On s’amusait à se suspendre par un bras, arborant un costume de théâtre, sous le pont de Chatou. Je l’ai initié à l’escalade, on grimpait sur l’église, puis sur l’aqueduc de Louveciennes. On faisait des trucs de
dingues, comme rouler 400 mètres à vélo sur le sommet de l’aqueduc large de 1 mètre : la moindre erreur aurait été fatale. Sylvain s’est d’ailleurs retrouvé au commissariat pour ça. Sa mère était terrorisée et trouvait que j’avais une bien mauvaise influence sur son fils… »

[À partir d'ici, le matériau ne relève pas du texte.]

Ltac pow2_consts :=
  change (2 ^ 8) with 256 in *; change (2 ^ 16) with 65536 in *;
  change (2 ^ 24) with 16777216 in *; change (2 ^ 39) with 549755813888 in *;
  change (2 ^ 62) with 4611686018427387904 in *;
  change (2 ^ 63) with 9223372036854775808 in *;
  change (2 ^ 64) with 18446744073709551616 in *.

Lemma decode_sum t s m :
  0 <= s < 2 ^ 8 -> 0 <= m < 2 ^ 16 ->
  elapsedTime (t * 2 ^ 24 + s * 2 ^ 16 + m) = t
  /\ SequenceNumber (t * 2 ^ 24 + s * 2 ^ 16 + m) = s
  /\ MachineID (t * 2 ^ 24 + s * 2 ^ 16 + m) = m.
Proof.
  intros Hs Hm. rewrite elapsedTime_div, SequenceNumber_div, MachineID_mod.
  pow2_consts. Z.to_euclidean_division_equations. lia.
Qed.

Lemma encode_decode v :
  0 <= v < 2 ^ 64 ->
  encode (elapsedTime v) (SequenceNumber v) (MachineID v) = v.
Proof.
  intros Hv. rewrite elapsedTime_div, SequenceNumber_div, MachineID_mod.
  rewrite encode_sum.
  - pow2_consts. Z.to_euclidean_division_equations. lia.
  - apply Z.div_pos; lia.
  - pow2_consts. Z.to_euclidean_division_equations. lia.
  - apply Z.mod_pos_bound. lia.
  - apply Z.mod_pos_bound. lia.
Qed.

(** The value of [toID] on a generator whose fields are in range. *)
Lemma toID_value n sf :
  generator_inv n sf ->
  toID sf =
    if 2 ^ 39 <=? Snowflake.elapsedTime sf then (0, Some ErrOverTimeLimit)
    else (order_key sf * 2 ^ 16 + Snowflake.machineID sf, None).
Proof.
  intros (_ & Hel & Hsq & Hm). unfold toID, order_key.
  change (Z.shiftl 1 BitLenTime) with (2 ^ 39).
  destruct (Z.leb_spec (2 ^ 39) (Snowflake.elapsedTime sf)) as [Hge | Hlt];
    [reflexivity |].
  rewrite to_uint64_small by (pow2_consts; lia).
  rewrite encode_sum by (pow2_consts; lia).
  f_equal. pow2_consts. lia.
Qed.

(** ** Construction *)

Lemma lower16BitPrivateIP_range addrs :
  0 <= fst (lower16BitPrivateIP addrs) < 2 ^ 16.
Proof.
  unfold lower16BitPrivateIP. destruct (privateIPv4 addrs) as [ip [e |]]; simpl.
  - lia.
  - unfold to_uint16. apply Z.mod_pos_bound. lia.
Qed.

(** [New] returns a generator only together with the nil error, and the
    generator starts at tick 0 with the sequence number at its maximum. *)
Lemma New_generator clock addrs st w sf e w1 :
  supplier_in_range st ->
  New clock addrs st w = ((Some sf, e), w1) ->
  e = None /\ generator_inv 0 sf
  /\ Snowflake.elapsedTime sf = 0 /\ Snowflake.sequence sf = 255.
Proof.
  intros Hr. unfold New, timeNow.
  destruct (After _ _); [discriminate |].
  assert (Hm : forall p,
    p = match Settings.MachineID st with
        | Some f => f tt
        | None => lower16BitPrivateIP addrs
        end -> 0 <= fst p < 2 ^ 16).
  { intros p ->. unfold supplier_in_range in Hr.
    destruct (Settings.MachineID st); [exact Hr | apply lower16BitPrivateIP_range]. }
  specialize (Hm _ eq_refl).
  destruct (match Settings.MachineID st with Some _ => _ | None => _ end)
    as [m [err |]]; [discriminate |].
  destruct (match Settings.CheckMachineID st with Some _ => _ | None => _ end);
    [discriminate |].
  intros [= <- <- <-].
  change (to_uint16 (Z.shiftl 1 BitLenSequence - 1)) with 255.
  unfold generator_inv.
  cbn [Snowflake.startTime Snowflake.elapsedTime Snowflake.sequence
       Snowflake.machineID fst] in *.
  assert (Hs : forall t, - maxTick <= toSnowflakeTime t <= maxTick)
    by apply toSnowflakeTime_bound.
  destruct (IsZero (Settings.StartTime st));
    repeat split; try reflexivity; try apply Hs; unfold maxTick; lia.
Qed.

(** ** Successive calls *)

Lemma after_calls_succ clock k sf w :
  after_calls clock (S k) sf w =
    let s := after_calls clock k sf w in
    let c := NextID clock (fst s) (snd s) in (snd (fst c), snd c).
Proof.
  simpl. destruct (after_calls clock k sf w) as [sf' w'].
  simpl. now destruct (NextID clock sf' w') as [[r sf''] w''].
Qed.

Lemma nth_call_toID clock k sf w :
  nth_call clock k sf w = toID (generator_after clock (S k) sf w).
Proof.
  unfold generator_after. rewrite after_calls_succ. unfold nth_call.
  destruct (after_calls clock k sf w) as [sf' w']. simpl.
  rewrite <- NextID_result. now destruct (NextID clock sf' w') as [[r sf''] w''].
Qed.

Section Run.

Variable clock : nat -> instant.
Variables (sf0 : Snowflake.t) (w0 : World).
Hypothesis sf0_inv : generator_inv 0 sf0.

Local Abbreviation gen k := (generator_after clock k sf0 w0).

Lemma gen_succ k :
  exists r w w', NextID clock (gen k) w = (r, gen (S k), w').
Proof.
  unfold generator_after. rewrite after_calls_succ.
  destruct (after_calls clock k sf0 w0) as [sf' w']. simpl.
  destruct (NextID clock sf' w') as [[r sf''] w''] eqn:E.
  exists r, w', w''. exact E.
Qed.

Lemma gen_inv k :
  Z.of_nat k <= maxCalls -> generator_inv (Z.of_nat k) (gen k).
Proof.
  induction k as [| k IH]; intros Hk.
  - exact sf0_inv.
  - destruct (gen_succ k) as (r & w & w' & E).
    eapply NextID_step in E; [| apply IH; lia | lia].
    replace (Z.of_nat (S k)) with (Z.of_nat k + 1) by lia. apply E.
Qed.

Lemma gen_step k :
  Z.of_nat k < maxCalls ->
  Snowflake.machineID (gen (S k)) = Snowflake.machineID (gen k)
  /\ ((Snowflake.elapsedTime (gen k) < Snowflake.elapsedTime (gen (S k))
       /\ Snowflake.sequence (gen (S k)) = 0)
      \/ (Snowflake.elapsedTime (gen (S k)) = Snowflake.elapsedTime (gen k)
          /\ Snowflake.sequence (gen (S k)) = Snowflake.sequence (gen k) + 1)).
Proof.
  intros Hk. destruct (gen_succ k) as (r & w & w' & E).
  eapply NextID_step in E; [| apply gen_inv; lia | lia].
  split; apply E.
Qed.

Lemma gen_machineID k :
  Z.of_nat k <= maxCalls ->
  Snowflake.machineID (gen k) = Snowflake.machineID sf0.
Proof.
  induction k as [| k IH]; intros Hk; [reflexivity |].
  destruct (gen_step k) as [-> _]; [lia |]. apply IH. lia.
Qed.

Lemma gen_key_step k :
  Z.of_nat k < maxCalls ->
  order_key (gen k) < order_key (gen (S k))
  /\ Snowflake.elapsedTime (gen k) <= Snowflake.elapsedTime (gen (S k)).
Proof.
  intros Hk. destruct (gen_step k Hk) as [_ H].
  pose proof (gen_inv k ltac:(lia)) as (_ & _ & Hs & _).
  pose proof (gen_inv (S k) ltac:(lia)) as (_ & _ & Hs' & _).
  unfold order_key. lia.
Qed.

Lemma gen_key_mono i j :
  (i < j)%nat -> Z.of_nat j <= maxCalls ->
  order_key (gen i) < order_key (gen j).
Proof.
  induction 1 as [| j Hij IH]; intros Hj.
  - apply gen_key_step. lia.
  - etransitivity; [apply IH; lia | apply gen_key_step; lia].
Qed.

Lemma gen_elapsed_mono i j :
  (i <= j)%nat -> Z.of_nat j <= maxCalls ->
  Snowflake.elapsedTime (gen i) <= Snowflake.elapsedTime (gen j).
Proof.
  induction 1 as [| j Hij IH]; intros Hj; [lia |].
  etransitivity; [apply IH; lia | apply gen_key_step; lia].
Qed.

(** What call number [k] returns, in terms of the generator after it. *)
Lemma nth_call_value k :
  Z.of_nat k < maxCalls ->
  nth_call clock k sf0 w0 =
    if 2 ^ 39 <=? Snowflake.elapsedTime (gen (S k))
    then (0, Some ErrOverTimeLimit)
    else (order_key (gen (S k)) * 2 ^ 16 + Snowflake.machineID sf0, None).
Proof.
  intros Hk. rewrite nth_call_toID.
  rewrite (toID_value (Z.of_nat (S k))) by (apply gen_inv; lia).
  now rewrite gen_machineID by lia.
Qed.

(** A returned ID decodes to the fields of the generator that made it. *)
Lemma nth_call_decode k a :
  Z.of_nat k < maxCalls ->
  nth_call clock k sf0 w0 = (a, None) ->
  a = order_key (gen (S k)) * 2 ^ 16 + Snowflake.machineID sf0
  /\ Snowflake.elapsedTime (gen (S k)) < 2 ^ 39
  /\ elapsedTime a = Snowflake.elapsedTime (gen (S k))
  /\ SequenceNumber a = Snowflake.sequence (gen (S k))
  /\ MachineID a = Snowflake.machineID sf0.
Proof.
  intros Hk. rewrite nth_call_value by assumption.
  destruct (Z.leb_spec (2 ^ 39) (Snowflake.elapsedTime (gen (S k))))
    as [Hge | Hlt]; [discriminate |].
  intros [= <-]. split; [reflexivity |]. split; [assumption |].
  pose proof (gen_inv (S k) ltac:(lia)) as (_ & _ & Hs & _).
  destruct sf0_inv as (_ & _ & _ & Hm).
  unfold order_key.
  replace ((Snowflake.elapsedTime (gen (S k)) * 256
            + Snowflake.sequence (gen (S k))) * 2 ^ 16)
    with (Snowflake.elapsedTime (gen (S k)) * 2 ^ 24
          + Snowflake.sequence (gen (S k)) * 2 ^ 16) by (pow2_consts; lia).
  apply decode_sum; pow2_consts; lia.
Qed.

(** Once the tick has left its 39 bits, every later call fails. *)
Lemma nth_call_fails_later i j :
  (i <= j)%nat -> Z.of_nat j < maxCalls ->
  snd (nth_call clock i sf0 w0) = Some ErrOverTimeLimit ->
  nth_call clock j sf0 w0 = (0, Some ErrOverTimeLimit).
Proof.
  intros Hij Hj. rewrite !nth_call_value by lia.
  pose proof (gen_elapsed_mono (S i) (S j) ltac:(lia) ltac:(lia)) as Hmono.
  destruct (Z.leb_spec (2 ^ 39) (Snowflake.elapsedTime (gen (S i))));
    [| discriminate].
  destruct (Z.leb_spec (2 ^ 39) (Snowflake.elapsedTime (gen (S j))));
    [reflexivity | lia].
Qed.

End Run.

Lemma scenario_New :
  New scenario_clock no_addrs scenario_settings fresh_world
  = ((Some scenario_generator, None), mkWorld 1 []).
Proof. reflexivity. Qed.

(** The bound [maxCalls] is there for the int64 tick alone: at the largest
    int64, [elapsedTime++] wraps and [toID] accepts the tick again. By
    [gen_inv] a generator made by [New] is not there within [maxCalls]
    calls. *)
Example tick_wraps_at_max_int64 :
  fst (fst (NextID (fixed_clock 0) (Snowflake.mk 0 (2 ^ 63 - 1) 255 5)
              fresh_world))
  = (5, None).
Proof. reflexivity. Qed.

(** * The properties of the specification *)

(** C1 (uniqueness). On a generator made by [New], whatever the clock reads,
    two distinct successful calls of [NextID] return different values (the
    later one the larger), as long as fewer than 2^62 calls are made, the
    number below which the int64 tick cannot wrap. *)
Theorem NextID_unique clock addrs st w sf w0 i j a b :
  supplier_in_range st ->
  New clock addrs st w = ((Some sf, None), w0) ->
  (i < j)%nat -> Z.of_nat j < maxCalls ->
  nth_call clock i sf w0 = (a, None) ->
  nth_call clock j sf w0 = (b, None) ->
  a <> b /\ a < b.
Proof.
  intros Hr HN Hij Hj Ha Hb.
  apply New_generator in HN as (_ & Hinv & _); [| assumption].
  apply nth_call_decode in Ha as (-> & _); [| assumption | lia].
  apply nth_call_decode in Hb as (-> & _); [| assumption | lia].
  pose proof (gen_key_mono clock sf w0 Hinv (S i) (S j) ltac:(lia) ltac:(lia)).
  pow2_consts. lia.
Qed.

Lemma NextID_unique_witness : 16777221 <> 16842757 /\ 16777221 < 16842757.
Proof.
  apply (NextID_unique scenario_clock no_addrs scenario_settings fresh_world
           scenario_generator (mkWorld 1 []) 0%nat 1%nat).
  - unfold supplier_in_range. simpl. lia.
  - reflexivity.
  - lia.
  - unfold maxCalls. simpl. lia.
  - reflexivity.
  - reflexivity.
Defined.

(** C2 (monotonic tick and sequence). On a generator made by [New], the
    (tick, sequence) pairs decoded from the IDs of successful calls increase
    strictly in lexicographic order; every call between two successful calls
    is successful; and from one call to the next either the tick increases
    and the sequence is 0, or the tick is the same and the sequence is one
    more. Stated for fewer than 2^62 calls. *)
Theorem NextID_monotonic clock addrs st w sf w0 i j a b :
  supplier_in_range st ->
  New clock addrs st w = ((Some sf, None), w0) ->
  (i < j)%nat -> Z.of_nat j < maxCalls ->
  nth_call clock i sf w0 = (a, None) ->
  nth_call clock j sf w0 = (b, None) ->
  (elapsedTime a < elapsedTime b
   \/ (elapsedTime a = elapsedTime b /\ SequenceNumber a < SequenceNumber b))
  /\ (forall m, (i <= m <= j)%nat -> snd (nth_call clock m sf w0) = None)
  /\ (j = S i ->
      (elapsedTime a < elapsedTime b /\ SequenceNumber b = 0)
      \/ (elapsedTime b = elapsedTime a
          /\ SequenceNumber b = SequenceNumber a + 1)).
Proof.
  intros Hr HN Hij Hj Ha Hb.
  apply New_generator in HN as (_ & Hinv & _); [| assumption].
  pose proof (nth_call_decode clock sf w0 Hinv i a ltac:(lia) Ha)
    as (_ & _ & -> & -> & _).
  pose proof (nth_call_decode clock sf w0 Hinv j b ltac:(lia) Hb)
    as (_ & Hlim & -> & -> & _).
  pose proof (gen_key_mono clock sf w0 Hinv (S i) (S j) ltac:(lia) ltac:(lia))
    as Hkey.
  pose proof (gen_inv clock sf w0 Hinv (S i) ltac:(lia)) as (_ & _ & Hsi & _).
  pose proof (gen_inv clock sf w0 Hinv (S j) ltac:(lia)) as (_ & _ & Hsj & _).
  unfold order_key in Hkey.
  split; [lia |]. split.
  - intros m Hm. rewrite nth_call_value by (assumption || lia).
    pose proof (gen_elapsed_mono clock sf w0 Hinv (S m) (S j)
                  ltac:(lia) ltac:(lia)).
    destruct (Z.leb_spec (2 ^ 39)
                (Snowflake.elapsedTime (generator_after clock (S m) sf w0)));
      [lia | reflexivity].
  - intros ->. destruct (gen_step clock sf w0 Hinv (S i) ltac:(lia)) as [_ H].
    lia.
Qed.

Dans le ciel de Paris. « On s’est suivis en hypokhâgne. Là, on est passés au stade supérieur. On escaladait de nuit la tour Eiffel. En 1989, on a installé une balançoire au sommet, juste sous l’encorbellement : on se balançait dans le ciel. La suite, ce fut Notre-Dame, costumés en Vikings, jusqu’au sommet de la fameuse flèche. On a aussi escaladé Saint-Augustin déguisés en Romains, Saint-Germain-des-Prés vêtus d’un kilt, Sainte-Clotilde d’un frac. On a aussi suspendu un hamac sous le pont Alexandre-III. Le matin, on réveillait les clochards par un concert de flûte à deux voix. L’acoustique était fantastique ! Nos nuits, on les passait là, dans le ciel de Paris. Les boîtes de nuit enfumées, ce n’était pas notre truc ! D’ailleurs, à l’époque, Sylvain n’était pas encore intéressé par les filles, et ne buvait pas une goutte d’alcool. Il était plutôt timide, pas mondain, c’était un ours solitaire. J’étais son seul ami. Paris Match nous a consacré un premier article sur ces grimpes de monuments. Sylvain avait pris le pseudonyme d’Alistair MacPherson. A l’époque, il était très branché monde celtique, druides, elfes, lutins, etc. »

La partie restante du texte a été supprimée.